As the Super Bowl is an international event, the broadcasters have looked to the halftime show to attract the non-football fan viewers.  Since the game has been sold out for months, and the football fans are watching regardless, you rarely see the bands whose music is heard in the stadium during the game or in highlight packages (Man…AC/DC would be an awesome halftime show!  But, I digress).  This year, we’ve got Bruno Mars.  He’s a chart topper and a heartthrob.  He’s also working with a budget bigger than any tour he’s been a part of (I’m guessing) so be ready for a visual spectacle.  Not Janet Jackson calibre visual spectacle, but an entertaining spectacle nonetheless.

4.  The Commercials

Okay, this one has a caveat attached.

Y’see, for years broadcasters have turned the Super Bowl from a sporting event into a cultural experience.  Along with the halftime show, advertisers bring out the big guns for the world’s largest television audience.  To give you an idea of the value of getting your ad on this show, the average cost of a 30-second commercial will be about four million dollars.
…I’ll let that sink in for a sec.

FOUR MILLION DOLLARS.
We’re talking Dr. Evil money, here.


“So Jube,” you ask.  “Where’s this ‘caveat’ you were threatening with?”  Here it is, chief.  Y’see, all the big bucks on Super Bowl advertising is spent by US-based companies for the US broadcast.  The Canadian feed will sub in their own ads (usually for TV shows on the network) during commercial breaks.  So most of us Canadians either go to YouTube the next day, or they stream the game from a US feed to get the good ads.

5.  The Actual Football Game

Stephen Colbert described it as, "The Seattle Sad Birds vs. the Denver Horse Ghosts."

Stephen Colbert described it as, “The Seattle Sad Birds vs. the Denver Horse Ghosts.”
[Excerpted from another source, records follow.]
Lemma round_read s m iob k blkno : disk_good (dsk s) → 0 < k ≤ 4 → 0 ≤ blkno → blkno + k ≤ MAX_BLKS →
  k * 4096 ≤ io_resid iob → (io_base iob + k * 4096 ≤ disk0_buffer s ∨ disk0_buffer s + DISK0_BUFSIZE ≤ io_base iob) →
  ∃ m1 m' d', disk0_read_blks_nolock blkno k m s = Ret (m1, with_dsk s d') ∧
    move (k * 4096) true (m1, iob) (with_dsk s d') = Ret ((k * 4096, (m', advanced iob (k * 4096))), with_dsk s d') ∧
    moved false (disk0_buffer s) (io_base iob) (k * 4096) blkno m (dsk s) m' d'.
Proof.
  intros Hg Hk Hb Hm Hr Hsep. unfold DISK0_BUFSIZE, DISK0_BLKSIZE, PGSIZE in *.
  destruct (read_blks_run s blkno k m Hg Hk Hb Hm) as (m1 & d' & Hrun & Hg' & Hd & Hov1).
  destruct (move_run (with_dsk s d') (k * 4096) true m1 iob) as (m' & Hmv & Hov); [lia|lia|]. cbv zeta in Hmv, Hov.
  rewrite Z.min_l in Hmv, Hov by lia. exists m1, m', d'. split_and!; [done|done|]. split; [done| |].
  - intros a. by rewrite Hd, decide_False by naive_solver.
  - intros a Ha. unfold DISK0_BUFSIZE, DISK0_BLKSIZE, PGSIZE in *. rewrite Hov. cbn [disk0_buffer with_dsk].
    destruct (decide (io_base iob ≤ a < io_base iob + k * 4096)) as [H1|H1].
    + rewrite decide_True by done. rewrite Hov1, decide_True by lia. f_equal. lia.
    + rewrite decide_False by naive_solver. rewrite Hov1. by rewrite decide_False by lia.
Qed.

Lemma disk0_loop_run fuel write s m iob nblks blkno : disk_good (dsk s) → 0 ≤ nblks → 0 ≤ blkno → blkno + nblks ≤ MAX_BLKS →
  io_resid iob = nblks * 4096 → (Z.to_nat nblks ≤ fuel)%nat →
  (io_base iob + nblks * 4096 ≤ disk0_buffer s ∨ disk0_buffer s + DISK0_BUFSIZE ≤ io_base iob) →
  ∃ m' d', disk0_loop fuel write (nblks * 4096) blkno (m, iob) s = Ret ((m', advanced iob (nblks * 4096)), with_dsk s d') ∧
    moved write (disk0_buffer s) (io_base iob) (nblks * 4096) blkno m (dsk s) m' d'.
Proof.
  revert s m iob nblks blkno. induction fuel as [|fuel IH]; intros s m iob nblks blkno Hg Hn Hb Hm Hres Hf Hsep.
  { assert (nblks = 0) as -> by lia. exists m, (dsk s). split; [|by apply moved_none]. simpl.
    unfold mret, M_ret. do 3 f_equal; [destruct iob; unfold advanced; simpl; f_equal; lia|by destruct s]. }
  cbn [disk0_loop]. destruct (Z.eqb_spec (nblks * 4096) 0) as [H0|H0].
  { assert (nblks = 0) as -> by lia. exists m, (dsk s). split; [|by apply moved_none].
    unfold mret, M_ret. do 3 f_equal; [destruct iob; unfold advanced; simpl; f_equal; lia|by destruct s]. }
  set (k := Z.min 4 nblks). assert (0 < k ≤ 4 ∧ k ≤ nblks) as [Hk Hkn] by (unfold k; lia).
  assert (Z.min DISK0_BUFSIZE (nblks * 4096) = k * 4096) as Hmin by (unfold DISK0_BUFSIZE, DISK0_BLKSIZE, PGSIZE, k; lia).
  assert (k * 4096 / DISK0_BLKSIZE = k) as Hdiv by (unfold DISK0_BLKSIZE, PGSIZE; by rewrite Z.div_mul).
  assert (k * 4096 mod DISK0_BLKSIZE = 0) as Hmod by (unfold DISK0_BLKSIZE, PGSIZE; by rewrite Z.mod_mul).
  unfold MAX_BLKS in *. destruct write.
  - destruct (round_write s m iob k blkno) as (m1 & d1 & Hmv & Hw & Hmoved);
      [done|lia|done|unfold MAX_BLKS; lia|by rewrite Hres|lia|lia|].
    step using (exact Hmv). cbv beta iota zeta. step using (unfold assert; rewrite (proj2 (Z.eqb_neq _ _)), (proj2 (Z.leb_le _ _)), Hmod by lia; reflexivity).
    rewrite Hdiv. step using (exact Hw). rewrite u32_small by lia.
    destruct (IH (with_dsk s d1) m1 (advanced iob (k * 4096)) (nblks - k) (blkno + k)) as (m2 & d2 & Hrun & Hmoved2);
      cbn [dsk with_dsk disk0_buffer io_base io_resid advanced]; try lia; [apply Hmoved|].
    replace (nblks * 4096 - k * 4096) with ((nblks - k) * 4096) by lia. exists m2, d2. split.
    + rewrite Hrun, advanced_app. do 4 f_equal. lia.
    + replace (nblks * 4096) with (k * 4096 + (nblks - k) * 4096) by lia. eapply moved_app; [lia|lia| |done|done]. lia.
  - assert ((if nblks * 4096 <? DISK0_BUFSIZE then nblks * 4096 else DISK0_BUFSIZE) = k * 4096) as ->.
    { rewrite <-Hmin. destruct (Z.ltb_spec (nblks * 4096) DISK0_BUFSIZE); lia. }
    cbv zeta. rewrite Hdiv.
    destruct (round_read s m iob k blkno) as (m0 & m1 & d1 & Hr & Hmv & Hmoved);
      [done|lia|done|unfold MAX_BLKS; lia|lia|lia|].
    cbn [fst snd]. step using (exact Hr). step using (exact Hmv). cbv beta iota.
    step using (unfold assert; rewrite Z.eqb_refl, Hmod; reflexivity). rewrite u32_small by lia.
    destruct (IH (with_dsk s d1) m1 (advanced iob (k * 4096)) (nblks - k) (blkno + k)) as (m2 & d2 & Hrun & Hmoved2);
      cbn [dsk with_dsk disk0_buffer io_base io_resid advanced]; try lia; [apply Hmoved|].
    replace (nblks * 4096 - k * 4096) with ((nblks - k) * 4096) by lia. exists m2, d2. split.
    + rewrite Hrun, advanced_app. do 4 f_equal. lia.
    + replace (nblks * 4096) with (k * 4096 + (nblks - k) * 4096) by lia. eapply moved_app; [lia|lia| |done|done]. lia.
Qed.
Right-facing logos aside, you’ve got the Denver Broncos versus the Seattle Seahawks.  This looks great on paper, with the Broncos’ record-setting, #1 league offense facing the Seahawks’ league-best defense.  There are tonnes of stories leading up to Sunday’s kickoff, so giv’er a click & I know you’ll find a reason to tune in.

6.  Being a dick

Okay, we get it; you don’t like football.  The combined salaries of the players playing Sunday is greater than the GDP of some third world countries.  The game glorifies violence and is full of the same guys that gave you that atomic wedgie back in Grade 9.  The amount of MSG consumed today shorten everyone’s lives by a collective 237 years.  The ads epitomize the commercialism that’s consuming the soul of Western civilization.  The only thing worse than the commercialism is the blight that is gambling happening that is destroying lives RIGHT NOW.

…Look, we all know your identity is based solely around how you relish not fitting in with any social gathering, and the only thing you like more than not fitting in is shitting on everyone’s good time.  But I’m gonna ask you a favour; check that shit at the door.  C’mon down to the party with an open mind.  Grab some greasy chicken wings, a bottle of non-microbrewed beer, and ask someone what to watch for during the game.  Be open to a new experience and you might just enjoy yourself.

Kickoff’s right around the corner, so lemme know what you’re looking for from the Super Bowl in the comments.  And remember, the CFL season is only 5 months away.

…I know, I know.  We’ll get thru this together.